C’est donc une foule immense qui, le 12 novembre, converge à la Cathédrale Marie-Reine du Monde de Montréal. L’église est pleine à craquer. Ils viennent de tous les coins du Canada, d’un océan à l’autre, pour rendre un dernier Hommage à Philippe. Ils viennent par milliers l’accompagner à sa dernière demeure. De mémoire de montréalais, on n’avait jamais vu un tel rassemblement de burundo-canadiens.
Dans un recueillement total, ils assistent d’abord à une messe haute en émotions, concélébrée par les prêtres de chez nous dans un kirundi savamment dosé de français. Au-dessus du beau cercueil de bronze fleuri, recouvert des couleurs nationales du Burundi, on peut imaginer l’Ambassadeur regardant l’assistance avec son sourire légendaire joyeusement communicatif ; on le voit presque avec sa belle tête agréablement couronnée de blanc éclatant ! On croyait l’entendre dire « Je ne suis pas mort, j'ai arrêté de vivre » ! Comme un écho à cette voix, un de ses meilleurs amis lit ce beau poème de Saint-Augustin : « La mort n’est rien. Je suis seulement passé dans la pièce à côté ». On perçoit alors quelques sanglots étouffés ; on surprend tel ami nettoyant furtivement une larme. Oui, c’est pénible pour tous ! En même temps, on constate à quel point Philippe Kanonko était aimé et respecté. Et quand, à la fin de la messe, le prêtre souffle sur la chandelle allumée, il nous rappelle que « la mort n'est pas l'obscurité, c'est une lampe qui s'éteint, car le jour se lève ». Par la suite —à travers les rues de Montréal — la foule accompagne Philippe jusqu’au « Mausolée Le Repos Saint-François d’Assise » où il repose désormais !

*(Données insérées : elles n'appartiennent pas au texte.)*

(** The event loop in which every timer fires as soon as it is due is a
    particular case of the one in which timers may be late. *)
Lemma reachable_loop_reachable (s : State) : reachable s -> loop_reachable s.
Proof.
  induction 1 as [d t|ev s Hs IH]; [apply loop_initial|].
  destruct (is_time ev) eqn:Hev; [|exact (loop_handle ev s IH Hev)].
  destruct ev as [v|v|v|v|i| |t|items|fetched]; try discriminate Hev.
  pose proof (reachable_timers_ok s Hs) as Hok.
  cbn [step].
  set (g := N.max (now (env s)) t - now (env s)).
  assert (Hg : now (env s) + g = N.max (now (env s)) t) by (unfold g; lia).
  unfold timers_ok in Hok.
  destruct (timers (env s)) as [|tm [|tm' tms]] eqn:Htm; [| |contradiction].
  - replace (advance t s) with (tick g s); [apply loop_tick, IH|].
    unfold advance, tick. rewrite Htm. cbn. unfold with_env. rewrite Hg.
    reflexivity.
  - destruct Hok as [Hid Hdue].
    destruct (N.leb_spec (due tm) t) as [Hle|Hlt].
    + replace (advance t s) with (fire tm (tick g s)).
      * apply loop_fire; [apply loop_tick, IH| |].
        -- cbn. rewrite Htm. left. reflexivity.
        -- cbn. lia.
      * unfold advance. rewrite Htm. cbn [filter].
        destruct (N.leb_spec (due tm) t); [|lia]. cbn [fold_left].
        unfold fire, searchTimer_callback, tick.
        destruct (encodeURIComponent (query tm)); cbn; unfold with_env; cbn;
          rewrite Hg; reflexivity.
    + replace (advance t s) with (tick g s); [apply loop_tick, IH|].
      unfold advance, tick. rewrite Htm. cbn [filter].
      destruct (N.leb_spec (due tm) t); [lia|]. cbn. unfold with_env.
      rewrite Hg. reflexivity.
Qed.

(** X2. In every state the page can be in, also when timers fire late,
    at most one timer is pending, and it is the one [searchTimer]
    holds. *)
Theorem one_pending_timer (s : State) :
  loop_reachable s ->
  (List.length (timers (env s)) <= 1)%nat
  /\ forall tm, In tm (timers (env s)) -> searchTimer s = Some (tid tm).
Proof.
  intro Hreach. pose proof (loop_reachable_one_timer s Hreach) as Hok.
  unfold one_timer in Hok.
  destruct (timers (env s)) as [|tm [|tm' tms]]; cbn.
  - split; [lia|]. intros tm [].
  - split; [lia|]. intros x [<-|[]]. exact Hok.
  - contradiction.
Qed.

Lemma one_pending_timer_witness :
  let s := step (SearchInput (lit "ri"))
             (tick 500 (step (SearchInput (lit "r")) (initial sample_dom 0))) in
  (List.length (timers (env s)) <= 1)%nat
  /\ forall tm, In tm (timers (env s)) -> searchTimer s = Some (tid tm).
Proof.
  apply (one_pending_timer
           (step (SearchInput (lit "ri"))
              (tick 500 (step (SearchInput (lit "r")) (initial sample_dom 0))))).
  apply loop_handle; [|reflexivity]. apply loop_tick.
  apply loop_handle; [|reflexivity]. apply loop_initial.
Defined.

(** An edit leaves the timers armed for its value, whether the timer it
    clears was due or not. *)
Lemma search_input_armed_at (v : jsstring) (s : State) :
  one_timer s ->
  let s' := step (SearchInput v) s in
  armed_at (now (env s)) v s'
  /\ now (env s') = now (env s)
  /\ requests (env s') = requests (env s)
  /\ suggestions_children (dom s') = suggestions_children (dom s)
  /\ storeNameInput_value (dom s') = storeNameInput_value (dom s)
  /\ expInput_value (dom s') = expInput_value (dom s).
Proof.
  unfold one_timer, armed_at, step, productSearch_input.
  open_state s. cbn.
  destruct tms as [|tm [|tm' tms]]; [| |contradiction].
  - intros _. destruct st as [id|]; cbn; destruct (trim v) as [|c q]; cbn;
      repeat split; eauto.
  - intros ->. cbn.
    destruct (trim v) as [|c q]; cbn; rewrite ?Pos.eqb_refl; cbn;
      repeat split; eauto.
Qed.

(** The timer of an edit made at [t0] does not fire before [t0] plus the
    quiet period; once that time has come, firing it issues the request
    of the edit and leaves nothing pending. *)
Lemma fire_due_armed_at (t0 : N) (v : jsstring) (s : State) :
  armed_at t0 v s ->
  (now (env s) < t0 + quiet -> fire_due s = s)
  /\ (t0 + quiet <= now (env s) ->
      timers (env (fire_due s)) = []
      /\ requests (env (fire_due s)) = requests (env s) ++ search_request_of v
      /\ dom (fire_due s) = dom s
      /\ selectedProduct (fire_due s) = selectedProduct s).
Proof.
  unfold armed_at, search_request_of, fire_due, fire, searchTimer_callback, quiet.
  open_state s. cbn.
  destruct (trim v) as [|c q].
  - intros ->. cbn. rewrite app_nil_r. auto.
  - intros (id & -> & ->). cbn. split; intro Hnow.
    + destruct (N.leb_spec (t0 + 180) n); [lia|reflexivity].
    + destruct (N.leb_spec (t0 + 180) n); [|lia].
      cbn. destruct (encodeURIComponent (c :: q)); cbn; rewrite Pos.eqb_refl; cbn;
        rewrite ?app_nil_r; auto.
Qed.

Et c’est cette même foule qui, en cette journée de samedi 19 novembre, se donne rendez-vous à la Paroisse Marie-Médiatrice d’Ottawa. Saint- Augustin disait : « Priez, souriez, pensez à moi, priez pour moi » ! Autour de la famille de l’illustre disparu, la diaspora burundaise et ses amis canadiens viennent donc prier pour que Dieu lui accorde une place de choix à ses côtés, et pour penser à lui. L’assistance a droit à une belle messe chantée, concélébrée encore une fois par deux prêtres de chez nous, et une homélie de circonstance qui vous fait réfléchir sur le sens de la vie !
C’est aussi l’occasion de procéder aux traditionnelles cérémonies de levée de deuil partielle, suivie de témoignages. N’est-ce pas, comme disait l’autre, que « le malheur de l'avoir perdu ne doit pas nous faire oublier le bonheur de l'avoir connu » ? D’emblée, l’assistance est plongée depuis sa tendre jeunesse. Son professeur de collège à Rusengo nous ramène en 1965 où le jeune Kanonko, souriant, sérieux et brillant, fait partie de ses meilleurs élèves. Lorsqu’ils se revoient quelques décennies plus tard, « l’élève avait déjà dépassé le maître », nous dit ce québécois, bien en forme, paraissant quinze ans de moins à sa septantaine révolue. Devenu Ambassadeur de son pays au Canada, Philippe tient, dès son arrivée, à retrouver son « professeur » comme il continuait à l’appeler affectueusement. Avec beaucoup d’émotions, celui-ci révèle que le plus grand rêve de Philippe était de contribuer à construire un Burundi meilleur.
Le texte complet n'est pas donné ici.